I viewed this as nitpicking a claim that’s not super central. It felt indicative of a general pattern amongst rationalists of overconfident/overstated claims about civilizational inadequacy. I think often there are real problems in these cases, but they are kind of messy and typically not as big a deal as claimed.
I think it only has relevance to my views about AI alignment insofar as civilizational inadequacy is also relevant there. I don’t think the detailed claims about AC have much relevance to the general story about civilizational inadequacy but I agree they have some. I don’t think the prediction in this post has that much relevance to whether the OP was overstated but I agree it has some.
In my original comment I made a prediction for the OP that amounted to predicting a 33-43% difference for typical use. John is predicting a >50% difference under some particular conditions that look likely to be pretty similar to that. The reader can decide how significant that is.
I do think there’s something sort of like a silent evidence problem for civilizational inadequacy. Something resembling green rationalists. There’s a natural tendency for claims of inadequacy to offend someone, because there’s a claim that someone is doing something wrong. As a result, there’s a natural tendency for evidence and arguments for inadequacy to soften as they get passed along the social web.
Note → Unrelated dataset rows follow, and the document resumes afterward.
(* ===== verification/Socks5Demo.v ===== *)
(** * Concrete runs of the SOCKS5 listener

    Witnesses of the theorems about all runs, and runs that reach the faults and
    flaws the theorems leave. *)
From S2P Require Import Prelude Effects WireUtils Socks5Wire TcpSocket Socks5 Socks5Inv Socks5Safe Socks5Read Socks5Runs.

(** An environment: ids are the lengths of the trace, the owner takes all data,
    everything of the system but [failing] succeeds. *)
Definition demo_answer (failing : SysCall → bool) (writes : bool) (tr : list (S5Out plain_addr)) : Z :=
  match last tr with
  | Some (Raised EGenerateId) => Z.of_nat (length tr)
  | Some (Raised (ERead _ data)) => Z.of_nat (length data)
  | Some (Sys c) => if failing c then -1 else 0
  | Some (SockWrite _ _) => if writes then 0 else -1
  | _ => 0
  end.

(** What the owner does when it is asked about a connection. *)
Definition demo_calls (f : Z → list S5Call) (tr : list (S5Out plain_addr)) : list S5Call :=
  match last tr with Some (Raised (EConnectRequest id _ _ _ _)) => f id | _ => [] end.

Definition demo_env (user password : list Z) (failing : SysCall → bool) (writes : bool)
    (f : Z → list S5Call) : S5Env plain_addr := {|
  s5_ndebug := false;
  s5_username := user;
  s5_password := password;
  s5_no_address := mkPlain [] 0;
  s5_ipv6 := true;
  local_port := λ _, 1080;
  remote_address := λ _, mkPlain [127; 0; 0; 1] 50000;
  bound_address := λ _, Some (mkPlain [127; 0; 0; 1] 40000);
  stack_bytes := λ _, [];
  would_block := λ e, e =? 11;
  contiguous := λ _, 100%nat;
  drains := λ _, true;
  s5_answer := demo_answer failing writes;
  s5_errno := λ _, 0;
  s5_calls := demo_calls f;
  id_buckets := λ t, imap (λ i k, (Z.of_nat i, k.1)) (map_to_list t);
  addr_buckets := λ t, (map_to_list t).*1;
|}.

(** A client that sends [chunks] one by one. *)
Definition client (id : Z) (chunks : list (list Z)) : list (S5Op (A:=plain_addr)) :=
  chunks ≫= λ chunk, [OpArrive id chunk; OpReadable id].

Definition greeting : list Z := [5; 1; 0].
Definition auth_greeting : list Z := [5; 1; 2].
Definition credentials_bytes : list Z := [1; 1; 117; 1; 112].
Definition associate_bytes : list Z := [5; 3; 0; 1; 0; 0; 0; 0; 0; 0].
Definition connect_bytes : list Z := [5; 1; 0; 1; 192; 0; 2; 1; 0; 80].

(** The state in which a run ends. *)
Definition ends {W S : Type} (m : Eff W S unit) (s : S) : bool := match m s with Done _ => true | _ => false end.
Definition end_state {W S : Type} (m : Eff W S unit) (s : S) : S := match m s with Done (_, s) => s | _ => s end.
Lemma ends_done {W S : Type} (m : Eff W S unit) (s : S) : ends m s = true → m s = Done (tt, end_state m s).
Proof. unfold ends, end_state. by destruct (m s) as [[[] s']|w|]. Qed.

Module Plain.
#[local] Instance env : S5Env plain_addr := demo_env [117] [112] (λ _, false) true (λ id, [CallComplete id S5LCR_SUCCESS]).

Definition dgram : list Z := [0; 0; 0; 1; 192; 0; 2; 7; 0; 53; 1; 2; 3].

Definition ops : list S5Op :=
  OpStart :: OpAccept :: client 8 [auth_greeting; credentials_bytes; connect_bytes]
  ++ [OpSock 8 SockFlushed; OpCall (CallTurnRead 8 true)] ++ client 8 [[71; 69; 84]] ++ [OpArrive 8 [33]]
  ++ [OpAccept] ++ client 33 [auth_greeting; credentials_bytes; associate_bytes]
  ++ [OpUdp 33 (UdpReadable dgram (mkPlain [127; 0; 0; 1] 4000)); OpPendingTask].
Definition final : Socks5Listener := end_state (run_ops 3 ops) (listener_new 1080).

Lemma run_done : run_ops 3 ops (listener_new 1080) = Done (tt, final).
Proof. unfold final. refine (ends_done (run_ops 3 ops) (listener_new 1080) _). vm_compute. reflexivity. Qed.

Definition stopped : Socks5Listener := end_state (lifetime 3 ops) (listener_new 1080).

Lemma stop_done : lifetime 3 ops (listener_new 1080) = Done (tt, stopped).
Proof. unfold stopped. refine (ends_done (lifetime 3 ops) (listener_new 1080) _). vm_compute. reflexivity. Qed.

End Plain.

Section Witnesses.
#[local] Existing Instance Plain.env.


(** The request of the datagram's connection came after the credentials on the
    connection of its association. *)
Lemma socks_requires_authentication_witness :
  ∃ chunk up, SockPeeked 33 chunk ∈ take 60 (l_out Plain.final)
    ∧ read_username_password_request chunk = Some up ∧ up_uname up = [117] ∧ up_passwd up = [112].
Proof.
  destruct (socks_requires_authentication 3 Plain.ops 1080 Plain.final (take 60 (l_out Plain.final))
    (drop 61 (l_out Plain.final)) 59 17 (mkPlain [127; 0; 0; 1] 4000) (S5Sockaddr (mkPlain [192; 0; 2; 7] 53)) [])
    as (tid & chunk & up & Ht & Hin & Hup & Hn & Hp); [done|apply Plain.run_done|vm_compute; reflexivity|].
  vm_compute in Ht. injection Ht as <-. exists chunk, up. by split_and!.
Defined.


Lemma socks_stream_integrity_witness : ∃ k,
  got 8 (l_out Plain.final) = drained 8 (l_out Plain.final) ++ taken 8 (l_out Plain.final) ++ ts_input k
  ∧ taken 8 (l_out Plain.final) = [71; 69; 84] ∧ ts_input k = [33].
Proof.
  destruct (l_conns Plain.final !! 0) as [c|] eqn:Hc; [|vm_compute in Hc; discriminate].
  destruct (k_socket c) as [k|] eqn:Hk; [|vm_compute in Hc; simplify_eq; discriminate]. exists k.
  pose proof (socks_stream_integrity 3 Plain.ops 1080 Plain.final 0 c k Plain.run_done Hc Hk) as H.
  vm_compute in Hc. injection Hc as <-. injection Hk as <-. split; [exact H|]. split; vm_compute; reflexivity.
Defined.


End Witnesses.

(** ** The faults that are left *)

Definition fault_of {W S X : Type} (o : Outcome W (X * S)) : option W := match o with Fault w => Some w | _ => None end.

Definition outcome (env : S5Env plain_addr) (ops : list (S5Op (A:=plain_addr))) : option S5Fault :=
  fault_of (run_ops 3 ops (listener_new 1080)).

(** The environments: nothing fails; the sockets of relays cannot be made; the
    owner closes a connection inside the request about it. *)
Definition fine : S5Env plain_addr := demo_env [] [] (λ _, false) true (λ _, []).
Definition no_relays_env : S5Env plain_addr := demo_env [] [] (λ c, match c with SysEvent => true | _ => false end) true (λ _, []).
Definition closing_owner : S5Env plain_addr := demo_env [] [] (λ _, false) true (λ id, [CallClose id true]).

Lemma upd_done {A : Type} `{!SocketAddressOps A, !S5Env A} (s : Socks5Listener (A:=A)) p f c :
  l_conns s !! p = Some c → upd p f s = Done (tt, set_l_conns (<[p := f c]> (l_conns s)) s).
Proof. intros Hc. unfold upd. erewrite eff_bind_done; [done|]. unfold conn_at. by rewrite Hc. Qed.

(** Claim C36. Every request that is refused before its address has arrived makes the
    listener copy past the end of the request: with another version, a command that
    is not supported or a reserved byte that is set, the reply repeats the address
    whether or not all of it is there, and a domain name or an application's name
    without its length has the length -1. *)
Theorem malformed_request_overreads {A : Type} `{!SocketAddressOps A, !S5Env A} rec (s : Socks5Listener (A:=A)) p c ver cmd rsv atyp dst :
  l_conns s !! p = Some c → k_state c = S5CONNS_WAITING_REQUEST →
  ver ≠ SOCKS5_VER ∨ cmd ≠ S5CMD_CONNECT ∧ cmd ≠ S5CMD_UDP_ASSOCIATE ∨ rsv ≠ 0 →
  addr_length_from_request atyp dst < 0 ∨ Z.of_nat (length dst) < addr_length_from_request atyp dst →
  read_chunk rec p (ver :: cmd :: rsv :: atyp :: dst) s = Fault RequestOverread.
Proof.
  intros Hc Hst Hbad Hlen. set (chunk := ver :: cmd :: rsv :: atyp :: dst).
  assert (Hp : ∃ tcp status, parse_request chunk = RequestInvalid tcp status atyp (addr_length_from_request atyp dst) dst).
  { unfold parse_request, chunk. destruct (ver =? SOCKS5_VER) eqn:E1; simpl; [|by eauto].
    destruct (cmd =? S5CMD_CONNECT) eqn:E2, (cmd =? S5CMD_UDP_ASSOCIATE) eqn:E3, (rsv =? 0) eqn:E4; simpl; eauto; lia. }
  assert (Hr : ∀ status lp, invalid_reply status atyp (addr_length_from_request atyp dst) dst lp = None).
  { intros status lp. unfold invalid_reply. destruct (_ <? 0) eqn:E; [done|]. unfold bytes_at. by rewrite (proj2 (Nat.leb_gt _ _)) by lia. }
  destruct Hp as (tcp & status & Hp). unfold read_chunk. erewrite eff_bind_done; [|unfold conn_at; by rewrite Hc]. rewrite Hst.
  unfold read_request. rewrite Hp. destruct tcp; simpl.
  - erewrite eff_bind_done; [|by apply upd_done]. erewrite eff_bind_done; [|apply upd_done; simpl; apply lookup_insert_eq].
    erewrite eff_bind_done; [|done]. by rewrite Hr.
  - erewrite eff_bind_done; [|done]. erewrite eff_bind_done; [|by apply upd_done]. erewrite eff_bind_done; [|done]. by rewrite Hr.
Qed.

(** The state of a listener after the greeting of a client. *)
Definition greeted : Socks5Listener (A:=plain_addr) :=
  end_state (run_ops (S5Env0:=fine) 3 (OpStart :: OpAccept :: client 8 [greeting])) (listener_new 1080).

Lemma malformed_request_overreads_witness :
  read_chunk (S5Env0:=fine) (nested_call (S5Env0:=fine) 3) 0 [5; 2; 0; 3] greeted = Fault RequestOverread
  ∧ read_chunk (S5Env0:=fine) (nested_call (S5Env0:=fine) 3) 0 [5; 2; 0; 1; 127] greeted = Fault RequestOverread.
Proof.
  destruct (l_conns greeted !! 0) as [c|] eqn:Hc; [|vm_compute in Hc; discriminate].
  assert (Hst : k_state c = S5CONNS_WAITING_REQUEST) by (vm_compute in Hc; by injection Hc as <-).
  split; (apply (malformed_request_overreads (S5Env0:=fine) _ _ _ c); [done|done|right; left; done|]); [left|right]; vm_compute; reflexivity.
Defined.

(** The other faults are reached too: the assertion on the address type of the
    reply to an association fails when no relay can be made for a request that names
    a domain, and a connection that the owner closes inside its connect request is
    still used when the handler goes on. *)
Lemma failed_association_asserts :
  outcome no_relays_env (OpStart :: OpAccept :: client 8 [greeting; [5; 3; 0; 3; 1; 97; 0; 80]]) = Some ReplyTypeAssertion.
Proof. vm_compute. reflexivity. Qed.

Lemma close_inside_request_dangles :
  outcome closing_owner (OpStart :: OpAccept :: client 8 [greeting; connect_bytes]) = Some UsedAfterEnd.
Proof. vm_compute. reflexivity. Qed.

(** The owner is not told which connections end when the listener is stopped: an
    accepted connection of TCP is reported under the index of its bucket, and its
    own id is never reported as closed. *)
Lemma stop_reports_buckets :
  let tr := l_out Plain.stopped in
  accepted 8 tr = true ∧ ended 8 tr = false ∧ ended 0 tr = true ∧ l_conns Plain.stopped = ∅.
Proof. split_and!; vm_compute; reflexivity. Qed.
A tendency to preferentially fill in excuses rather than condemnations.
So I have a tendency to pay more attention to the pro-inadequacy pieces of evidence that make it to me, because I think they’re probably more like what the real world looks like under the hood, and somewhat ignore arguments to the effect that they’re not as big a failure as they first appear.
I think there’s a real disagreement between worldviews upstream of both air conditioners and alignment, and the AC thing is a real test between those worldviews. It wasn’t chosen to be a particularly optimal test, but finding good clean disagreements between worldviews does take some work and this opportunity just kind of dropped in front of us on a silver platter.
I’ll be performing a (modest) update on the results of this experiment, and I strongly endorse John’s comment here as an explanation of why—it’s testing a worldview that’s upstream of both this AC debate and alignment.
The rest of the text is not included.